Grafik: Kalorienreduktion wirkt positiv auf die Zellkraftwerke

Redman et al./Cell Metabolism

Kalorienreduktion bedeutet auch weniger Radikale in den Zellkraftwerken

Geht es nach den Forschern in den USA, verbessert die kalorienreduzierte Kost neben der Gesundheit auch die Lebenserwartung. Dass es hier einen Zusammenhang gibt, zeigen bisher nur Tierstudien. Ob die lebensverlängernde Wirkung auch beim Menschen so eintritt, ist für Hofer noch nicht ausgemacht. „Aber grundsätzlich stimmt es natürlich: Kann der Köper Energie, die er zur Verfügung hat, effizienter nutzen, hat das einen positiven Effekt.“

Weniger Kalorien, bessere Laune

Es ist nicht die erste Studie, in der die US-amerikanische Physiologin Redman mit ihren Kollegen untersucht, wie sich eine kalorienarme wenngleich ausgewogenen Ernährung auf den menschlichen Organismus auswirkt. Bereits 2016 analysierten die Wissenschaftler, ob auch negative Effekte mit der kalorienarmen Diät einhergehen können, etwa Knochenschwund, unregelmäßige Monatsblutung oder Blutarmut.

„Das war das erste Mal überhaupt, dass man Stoffwechseleffekte in einer kotrollierten Studie mit nicht fettleibigen Menschen untersucht hatte”, so Redman. Diese fielen weitgehend positiv aus: Die Probanden waren besser gelaunt, hatten eine bessere Lebensqualität, waren energiegeladener und hatten eine erhöhte Libido. Zumindest für jüngere Menschen scheint das zu funktionierten - die Studiengruppe war 20 bis 50 Jahre alt.

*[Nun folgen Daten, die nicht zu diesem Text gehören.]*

(* ===== verification/Framing.v ===== *)
(** * Frames

    [writePrivateControlFrame] and [readPrivateControlFrame] are inverse over
    any writer that keeps the [io.Writer] contract, partial writes included,
    and the write loop delivers exactly what it reports. *)

From S2P Require Export DuplicateCheck JsonRoundTrip.

Open Scope Z_scope.

(** ** What the encoder writes is valid UTF-8 *)

Lemma utf8_Valid_chunk s n chunk t :
  rune_size s = Some n → split_at n s = (chunk, t) → utf8_Valid s = utf8_Valid t.
Proof.
  destruct s as [|a s]; [done|]. unfold utf8_Valid. cbn [fold_runes]. intros E Hs. rewrite E.
  assert (Hn : (n = 1 ∨ n = 2 ∨ n = 3 ∨ n = 4)%nat ∧ (n ≤ S (String.length s))%nat).
  { unfold rune_size in E. repeat case_match; simplify_eq/=; (split; lia). }
  destruct Hn as [[-> | [-> | [-> | ->]]] Hlen]; simpl in Hlen.
  - by injection Hs as _ <-.
  - destruct s as [|b s]; simpl in Hlen; [lia|]. by injection Hs as _ <-.
  - destruct s as [|b [|c s]]; simpl in Hlen; [lia|lia|]. by injection Hs as _ <-.
  - destruct s as [|b [|c [|d s]]]; simpl in Hlen; [lia|lia|lia|]. by injection Hs as _ <-.
Qed.

Lemma utf8_Valid_app a b :
  utf8_Valid a = true → utf8_Valid b = true → utf8_Valid (a +:+ b) = true.
Proof.
  intros Ha Hb. remember (String.length a) as n eqn:Hn.
  revert a Ha Hn. induction (lt_wf n) as [n _ IH]. intros [|c a] Ha ->; [done|].
  destruct (utf8_head c a Ha) as (k & chunk & r & Hsize & Hsplit & Hr & Hne & _).
  pose proof (split_at_app _ _ _ _ Hsplit) as Happ. rewrite Happ, string_app_assoc.
  destruct (rune_size_chunk _ _ _ _ (r +:+ b) Hsize Hsplit) as [Hsize' Hsplit'].
  rewrite (utf8_Valid_chunk _ _ _ _ Hsize' Hsplit').
  apply (IH (String.length r)); [|done|done].
  rewrite Happ, string_app_length. destruct chunk; [done|]. simpl. lia.
Qed.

Für positive Laune bei den Probanden könnte auch der Gewichtsverlust von durchschnittlich neun Kilogramm gesorgt haben. Erstaunlicherweise stellte sich dieser innerhalb von einem Jahr ein, danach hielten die Teilnehmer ihr Gewicht konstant. „Allerdings berichteten viele Studienteilnehmer von einer gewissen Belastung durch das ständige Protokollieren. Immer muss man mitdenken, was man schon gegessen hat, wie viel man noch essen darf. Man ist also konstant unter Zugzwang, die vorgeschriebenen Kalorien zu erreichen“, sagt der Molekularbiologe Hofer.

Eine Frage der Disziplin

Eine Disziplin, die nicht jeder hat - schon gar nicht ohne den Motivationsschub, den die wöchentlich betreuten Studienteilnehmer erhalten hatten. Sieht man genau hin, verfehlten selbst sie das ursprüngliche Ziel der Studie. Dieses lautete: minus 25 Prozent. Für Hofer ist das wenig überraschend. „Das deckt sich auch mit anderen Studien, die zeigen, dass sich der Mensch wirklich schwer tut, mehr als zehn bis 15 Prozent Kalorienzufuhr einzusparen.“

Jenen, die es zu Hause ausprobieren wollen, raten die US-Forscher: Eine ausgewogene Ernährung hat Vorrang, die Kalorien wahllos einzusparen, sei nicht der optimale Weg. Sebastian Hofer wiederum empfiehlt, im Zweifelsfall Experten zu konsultieren. Dies könnte auch über die eine oder andere Motivationshürde hinweghelfen.